La sainteté parfaite du Christ est une perfection morale si achevée qu’elle dépasse les forces humaines et qu’elle est naturellement inexplicable. Dès les premiers siècles, les apologistes ont fait valoir l’argument de crédibilité tiré de la sainteté suréminente du Christ. Cf. L. de Grandmaison, Jésus-Christ, t. ii, Paris, 1928. p. 92-98.
L’Eglise « elle-même, à cause de son admirable propagation, voir ici, t. xiii, col. 692 sq., de son éminente sainteté, voir ici, t. xiv, col. 847 sq., de son unité catholique, voir ici Unité, de son invincible stabilité, est un grand et perpétuel motif de crédibilité, un témoignage irréfragable de sa divinité. » Denz.-Bannw., n. 1794,
2. Signes subjectifs.
Ce sont les mouvements intérieurs de l’âme, consolations, joies saintes, désirs ardents dans la possession de la vérité révélée ou, à l’inverse, angoisses et inquiétude profonde tant que l’âme demeure loin de la vérité. De ces mouvements intérieurs qui portent l’âme vers la vérité religieuse, saint Augustin a parlé admirablement ; cf. In Joannis evang., tr. XXVI, n. 4. ''P. L., t.xxxv. col. 1608, lui qui avait reconnu par expérience que le cœur de l’homme est inquiet tant qu’il ne se repose pas en Dieu. Confess., l. I, c. i, n. 1, 'P. L. t. xxxiii. col. 661. En soi, ces arguments sont un indice probable, mais non une preuve certaine ni suffisante de crédibilité. Voir sur ce point l’excellent développement du P. Goupil, Apologétique. Paris, 1938, n. 55-57. En certains cas extraordinaires, ils peuvent, pour certains individus privilégies, constituer des signes assurés de crédibilité : « II arrive exceptionnellement que l’âme a conscience et du don divin et de la présence du donateur. C’est ce qu’on appelle les grâces mystiques ou extraordinaires. L’action divine comme telle est perçue immédiatement et expérimentalement par l’âme. » Id., 'ibid., p. 119.

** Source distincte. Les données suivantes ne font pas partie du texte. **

(** X12.  Phase END sends nothing unless the victory check fires.  When it
    fires the peer names itself leader, clears its election flags and sends
    one COORDINATOR to every other rank, in rank order, provided it can
    communicate. *)
Theorem tick_end_wire (tick : Z) (n : Node) :
  let n2 := check_coordinator_timeout tick (check_heartbeat_timeout tick n) in
  let won := election_timed_out tick n2 in
  mpi_sent (tick_end tick n)
  = mpi_sent n
    ++ (if won && can_communicate_ n
        then to_each (other_ranks n) (coordinator_message tick n)
        else [])
  /\ leader_uid_ (tick_end tick n) = (if won then uid_ n else leader_uid_ n)
  /\ (won = true ->
      election_active_ (tick_end tick n) = false
      /\ election_started_ (tick_end tick n) = false).
Proof.
  cbn zeta; unfold tick_end.
  destruct (timeout_checks_wire tick n) as (Hw2 & Hi2 & Hl2).
  cbn zeta in Hw2, Hi2, Hl2.
  set (n2 := check_coordinator_timeout tick (check_heartbeat_timeout tick n))
    in *.
  destruct (election_timed_out tick n2) eqn:Hwon.
  - destruct (election_check_fired tick n2 Hwon) as (Ha & Hs & Hl & _).
    cbn zeta in Ha, Hs, Hl.
    assert (Hu2 : uid_ n2 = uid_ n)
      by (unfold identity_state in Hi2; congruence).
    split; [|split; [congruence|auto]].
    unfold check_election_timeout; rewrite Hwon.
    rewrite debug_print_mpi_sent, broadcast_wire.
    match goal with |- context [debug_print ?t ?s ?x] =>
      pose proof (debug_print_protocol t s x) as E;
      pose proof (debug_print_mpi_sent t s x) as W;
      pose proof (proj1 (steady_debug_print t s x)) as I;
      set (n3 := debug_print t s x) in * end.
    assert (I3 : identity_state n3 = identity_state n)
      by (rewrite I; unfold identity_state in *; cbn; exact Hi2).
    rewrite (other_ranks_of_identity _ _ I3), W; cbn [mpi_sent
      set_election_started_ set_election_active_ set_leader_uid_].
    rewrite Hw2; cbn [andb].
    assert (Hc3 : can_communicate_ n3 = can_communicate_ n)
      by (unfold identity_state in I3; congruence).
    assert (Hu3 : uid_ n3 = uid_ n)
      by (unfold identity_state in I3; congruence).
    rewrite Hc3; unfold coordinator_message; cbn; now rewrite Hu3.
  - unfold check_election_timeout; rewrite Hwon; cbn [andb].
    rewrite app_nil_r; split; [exact Hw2|].
    split; [exact Hl2|discriminate].
Qed.

Lemma start_election_fold_wire (tick : Z) (m : Message.t) (rs : list Z) :
  forall (n : Node) (b : bool),
  exists l,
    mpi_sent (fst (fold_left (start_election_step tick m) rs (n, b)))
    = mpi_sent n ++ l
    /\ Forall (fun dm => uid_ n < fst dm /\ fst dm ∈ rs /\ snd dm = m) l
    /\ (Qle_bool (p_drop (cfg_ n)) 0 = true ->
        can_communicate_ n = true ->
        l = to_each (List.filter (fun r => uid_ n <? r) rs) m).
Proof.
  induction rs as [|r rs IH]; intros n b.
  - exists []; cbn; rewrite app_nil_r; repeat split; auto.
  - cbn [fold_left].
    pose proof (steady_start_election_step tick m (n, b) r) as [Hi _].
    cbn [fst] in Hi.
    assert (Hwire : mpi_sent (fst (start_election_step tick m (n, b) r))
              = mpi_sent n
                ++ (if (uid_ n <? r)
                       && negb (bernoulli_drop n
                                || negb (can_communicate_ n))
                    then [(r, m)] else [])).
    { unfold start_election_step.
      destruct (uid_ n <? r); cbn [andb fst]; [|now rewrite app_nil_r].
      destruct (should_drop_outgoing_frame n) as (_ & Hs & Hc & _).
      cbn zeta in Hs, Hc.
      rewrite (surjective_pairing (should_drop_outgoing n)).
      replace (fst (should_drop_outgoing n)) with (bernoulli_drop n)
        by now rewrite should_drop_outgoing_spec.
      destruct (negb (bernoulli_drop n)) eqn:Hd; cbn [fst];
        rewrite debug_print_mpi_sent, send_message_mpi_sent, Hs, Hc;
        destruct (bernoulli_drop n); try discriminate; cbn;
        destruct (can_communicate_ n); reflexivity. }
    destruct (start_election_step tick m (n, b) r) as [n1 b1].
    cbn [fst] in Hi, Hwire.
    destruct (IH n1 b1) as (l & Hl & Hall & Hfull).
    assert (Hu : uid_ n1 = uid_ n)
      by (unfold identity_state in Hi; congruence).
    assert (Hc : cfg_ n1 = cfg_ n)
      by (unfold identity_state in Hi; congruence).
    assert (Hcan : can_communicate_ n1 = can_communicate_ n)
      by (unfold identity_state in Hi; congruence).
    rewrite Hu, Hc, Hcan in *.
    eexists; split; [rewrite Hl, Hwire, <- app_assoc; reflexivity|].
    split.
    + apply Forall_app; split.
      * destruct (Z.ltb_spec (uid_ n) r); cbn [andb]; [|constructor].
        destruct (negb _); constructor; [|constructor].
        cbn; repeat split; [lia|left].
      * eapply Forall_impl; [exact Hall|].
        intros [d m'] (H1 & H2 & H3); cbn in *.
        repeat split; [exact H1|now right|exact H3].
    + intros Hp Hon; rewrite (Hfull Hp Hon); cbn [List.filter].
      unfold bernoulli_drop; rewrite Hp, Hon; cbn.
      destruct (uid_ n <? r); reflexivity.
Qed.
(** [TUTORIAL_STEPS[tutorialStep]], for the integer in the [tutorialStep]
    cell; [None] is [undefined]. *)
Definition stepAt (tutorialStep : Z) : option TutorialStepData :=
  if bool_decide (0 ≤ tutorialStep) then TUTORIAL_STEPS !! Z.to_nat tutorialStep
  else None.

(** [const isTutorialActive = tutorialStep >= 0] *)
Definition isTutorialActive (tutorialStep : Z) : bool :=
  bool_decide (0 ≤ tutorialStep).

Definition nextStep (tutorialStep : Z) : Z :=
  if bool_decide (tutorialStep < Z.of_nat (length TUTORIAL_STEPS) - 1)
  then tutorialStep + 1
  else -1.

Definition prevStep (tutorialStep : Z) : Z :=
  if bool_decide (0 < tutorialStep) then tutorialStep - 1 else tutorialStep.

Definition skipTutorial : Z := -1.
Definition startTutorial : Z := 0.

Definition highlighted : string :=
  "z-50 relative ring-2 ring-cyan-400 ring-offset-4 ring-offset-slate-900 rounded-lg transition-all duration-300 shadow-[0_0_50px_rgba(34,211,238,0.3)] bg-slate-900/80".

Definition dimmed : string :=
  "opacity-40 pointer-events-none filter blur-[1px]".

Definition getHighlightClass (tutorialStep : Z) (id : string) : string :=
  if negb (isTutorialActive tutorialStep) then ""
  else
    match stepAt tutorialStep with
    | None => ""
    | Some step =>
        if bool_decide (targetId step = Some id) then highlighted else dimmed
    end.

(** [currentStepData ? currentStepData.targetId : null] *)
Definition currentTargetId (tutorialStep : Z) : option string :=
  if isTutorialActive tutorialStep
  then match stepAt tutorialStep with
       | Some step => targetId step
       | None => None
       end
  else None.

(** [[...].includes(currentTargetId || "")] *)
Definition isHeaderHighlighted (tutorialStep : Z) : bool :=
  bool_decide (default "" (currentTargetId tutorialStep)
                 ∈ ["controls-area"; "quantum-slider"; "view-toggle"]).

Definition isSidebarHighlighted (tutorialStep : Z) : bool :=
  bool_decide (default "" (currentTargetId tutorialStep)
                 ∈ ["processor-core"; "execution-logs"]).

(** The clicks that write the [tutorialStep] cell; [resetSystem] writes it
    too. *)
Inductive TutorialClick := ClickNext | ClickBack | ClickSkip | ClickTutorial | ClickPower.

Definition tutorialClick (tutorialStep : Z) (click : TutorialClick) : Z :=
  match click with
  | ClickNext => nextStep tutorialStep
  | ClickBack => prevStep tutorialStep
  | ClickSkip => skipTutorial
  | ClickTutorial => startTutorial
  | ClickPower => -1
  end.

(** ** The core themes and the client columns *)

(** An element of [CORE_THEMES]; the fields carry the prefix [th_]. *)
Record CoreTheme := mkCoreTheme {
  th_name : string;
  th_border : string;
  th_text : string;
  th_bg : string;
  th_badge : string;
  th_gradient : string;
  th_shadow : string
}.

Definition CORE_THEMES : list CoreTheme :=
  [ {| th_name := "BLUE"; th_border := "border-blue-500";
       th_text := "text-blue-400"; th_bg := "bg-blue-500/20";
       th_badge := "bg-blue-500"; th_gradient := "from-blue-500";
       th_shadow := "shadow-blue-500/50" |};
    {| th_name := "ORANGE"; th_border := "border-orange-500";
       th_text := "text-orange-400"; th_bg := "bg-orange-500/20";
       th_badge := "bg-orange-500"; th_gradient := "from-orange-500";
       th_shadow := "shadow-orange-500/50" |};
    {| th_name := "FUCHSIA"; th_border := "border-fuchsia-500";
       th_text := "text-fuchsia-400"; th_bg := "bg-fuchsia-500/20";
       th_badge := "bg-fuchsia-500"; th_gradient := "from-fuchsia-500";
       th_shadow := "shadow-fuchsia-500/50" |};
    {| th_name := "LIME"; th_border := "border-lime-500";
       th_text := "text-lime-400"; th_bg := "bg-lime-500/20";
       th_badge := "bg-lime-500"; th_gradient := "from-lime-500";
       th_shadow := "shadow-lime-500/50" |} ].

(** An element of [activeCores]: [{ ...s, id: idx }]. *)
Record ActiveCore := mkActiveCore { ac_clientIndex : nat; ac_id : nat }.

(** [coreStates.map((s, idx) => ({ ...s, id: idx }))
       .filter((s) => CLIENTS[s.clientIndex] === id)] *)
Definition activeCores (id : ClientId) (cs : list CoreState) : list ActiveCore :=
  filter (λ a, CLIENTS !! ac_clientIndex a = Some id)
    (imap (λ idx s, {| ac_clientIndex := clientIndex s; ac_id := idx |}) cs).

Definition isTargeted (id : ClientId) (cs : list CoreState) : bool :=
  bool_decide (0 < length (activeCores id cs))%nat.

(** [activeCores.length > 0 ? activeCores[0].id : 0] *)
Definition primaryCoreId (id : ClientId) (cs : list CoreState) : nat :=
  match activeCores id cs with
  | a :: _ => ac_id a
  | [] => 0
  end.

(** The background class of a column: [coreTheme.bg] is read only when the
    column is targeted, and reading it throws when [CORE_THEMES] has no entry
    for the core. *)
Definition columnBackground (id : ClientId) (cs : list CoreState) : Completion string :=
  if isTargeted id cs then
    match CORE_THEMES !! primaryCoreId id cs with
    | Some coreTheme =>
        Normal (th_bg coreTheme +:+ " shadow-[inset_0_0_30px_rgba(0,0,0,0.3)]")
    | None => Throw TypeError
    end
  else Normal "bg-slate-950/50".

(** The badge classes of a column: [CORE_THEMES[c.id].badge] for each active
    core. *)
Fixpoint badgeClasses (cores : list ActiveCore) : Completion (list string) :=
  match cores with
  | [] => Normal []
  | a :: rest =>
      match CORE_THEMES !! ac_id a with
      | Some theme => bs ←c badgeClasses rest; Normal (th_badge theme :: bs)
      | None => Throw TypeError
      end
  end.

Definition columnBadges (id : ClientId) (cs : list CoreState) : Completion (list string) :=
  badgeClasses (activeCores id cs).

(** ** The Gantt panel *)

(** [Math.max(100, ganttHistory.length * 40)], the width in pixels. *)
Definition ganttWidth (history : list GanttBlock) : Z :=
  100 `max` (Z.of_nat (length history) * 40).

(** [ganttHistory.findIndex((b) => b.id === id)], which is -1 when no block
    has the id. *)
Definition findIndexById (id : string) (history : list GanttBlock) : Z :=
  match list_find (λ b, g_id b = id) history with
  | Some (i, _) => Z.of_nat i
  | None => -1
  end.

(** The [left] offset of the bar of a block, in pixels. *)
Definition barLeft (history : list GanttBlock) (block : GanttBlock) : Z :=
  findIndexById (g_id block) history * 40.

(** The bars of the row of a client:
    [ganttHistory.filter((b) => b.clientId === client)]. *)
Definition ganttRow (client : ClientId) (history : list GanttBlock) : list GanttBlock :=
  filter (λ b, g_clientId b = client) history.

(** ** The core visualizer *)

(** What [CoreVisualizer] puts on the screen for a core. *)
Record CoreView := mkCoreView {
  cv_sizeClass : string;
  cv_labelClass : string;
  cv_border : string;
  cv_degrees : nat;
  cv_label : option ClientId
}.

(** [CoreVisualizer({ coreId, state })]: [None] is the [null] returned for a
    missing state; reading [theme.border] throws when [CORE_THEMES] has no
    entry for the core. *)
Definition CoreVisualizer (cpus coreId : nat) (state : option CoreState)
    : Completion (option CoreView) :=
  let sizeClass :=
    if bool_decide (cpus = 1%nat) then "w-32 h-32"
    else if bool_decide (cpus = 2%nat) then "w-24 h-24" else "w-20 h-20" in
  let labelClass :=
    if bool_decide (2 < cpus)%nat then "text-[8px]" else "text-[10px]" in
  match state with
  | None => Normal None
  | Some state =>
      match CORE_THEMES !! coreId with
      | None => Throw TypeError
      | Some theme =>
          Normal (Some {| cv_sizeClass := sizeClass;
                          cv_labelClass := labelClass;
                          cv_border := th_border theme;
                          cv_degrees := clientIndex state * 90;
                          cv_label := CLIENTS !! clientIndex state |})
      end
  end.

(** ** Callbacks and renders in any order

    A timer callback runs to completion, but the render it asks for, and the
    effects that copy the state cells into the refs, come later; another
    timer callback can run first.  A schedule lists callbacks and renders in
    the order they happen.  An updater passed to [setQueues] is applied to
    the cell in the order of the calls, which is how React applies the queued
    updates at the next render. *)
Inductive Moment :=
| Callback (op : Op)
| Render.

Definition moment (m : Moment) (s : State) : Completion State :=
  match m with
  | Callback (Inject clientId newId type price now) =>
      addMessage clientId newId type price now s
  | Callback (Tick now ids) => Normal (tick now ids s)
  | Render => Normal (syncRefs s)
  end.

Fixpoint schedule (ms : list Moment) (s : State) : Completion State :=
  match ms with
  | [] => Normal s
  | m :: rest => s' ←c moment m s; schedule rest s'
  end.

(** Number of injections in a schedule. *)
Fixpoint injected (ms : list Moment) : nat :=
  match ms with
  | [] => 0
  | Callback (Inject _ _ _ _ _) :: rest => S (injected rest)
  | _ :: rest => injected rest
  end.

(** The schedule of a rendered run: a render after every callback. *)
Definition rendered (ops : list Op) : list Moment :=
  ops ≫= λ op, [Callback op; Render].

(** ** Numbers as doubles

    The numbers of the source are IEEE 754 binary64 values.  Integers of
    magnitude up to [MAX_SAFE_INTEGER] are represented exactly, and sums,
    products and floored quotients of such integers are exact as long as the
    results stay in that range; there the integer arithmetic used in
    [updateMetrics] and [coreStep] is the arithmetic of the source. *)
Definition MAX_SAFE_INTEGER : Z := 9007199254740991.

Definition safeInteger (z : Z) : Prop :=
  - MAX_SAFE_INTEGER ≤ z ≤ MAX_SAFE_INTEGER.

(** The values [sum + item.latencyMs] the callback of [reduce] returns. *)
Fixpoint runningSums (sum : Z) (items : list ProcessedLog) : list Z :=
  match items with
  | [] => []
  | item :: rest => (sum + latencyMs item) :: runningSums (sum + latencyMs item) rest
  end.

(** Every number the updater of [setMetrics] reads or computes for this batch
    is a safe integer. *)
Definition exactBatch (items : list ProcessedLog) (prev : Metrics) : Prop :=
  safeInteger (totalProcessed prev)
  ∧ safeInteger (avgLatency prev)
  ∧ Forall (λ item, safeInteger (latencyMs item)) items
  ∧ safeInteger (totalProcessed prev + Z.of_nat (length items))
  ∧ Forall safeInteger (runningSums 0 items)
  ∧ safeInteger (avgLatency prev * totalProcessed prev)
  ∧ safeInteger (avgLatency prev * totalProcessed prev + latencySum items).

(** The binary64 operations, as the Standard Library specifies them. *)
Definition toDouble (z : Z) : SpecFloat.spec_float :=
  SpecFloat.binary_normalize 53 1024 z 0 false.

Definition addDouble : SpecFloat.spec_float → SpecFloat.spec_float → SpecFloat.spec_float :=
  SpecFloat.SFadd 53 1024.

Definition mulDouble : SpecFloat.spec_float → SpecFloat.spec_float → SpecFloat.spec_float :=
  SpecFloat.SFmul 53 1024.

Definition divDouble : SpecFloat.spec_float → SpecFloat.spec_float → SpecFloat.spec_float :=
  SpecFloat.SFdiv 53 1024.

4° Comment est connu par l’intelligence humaine le rapport du signe avec le fait de l’intervention divine.
Il ne peut être ici question que du rapport certain qui existe entre le signe objectif et le fait de la révélation divine. Question fort débattue : « comment pourrait-on voir et affirmer une référence à l’ordre surnaturel sans une grâce surnaturelle, tout au moins actuelle ? Prétendre le contraire serait du pélagianisme. » E, Masure. La grand’route apologétique, Paris, 1939, p. 59. Thèse également défendue par. Goupil, op. cit. p. 81 92, par d’autres auteurs récents cités à l’art. Miracle, col. 1853 sq., et qui pourrait trouver quelque appui chez Cajétan et d’autres maîtres de l’école thomiste.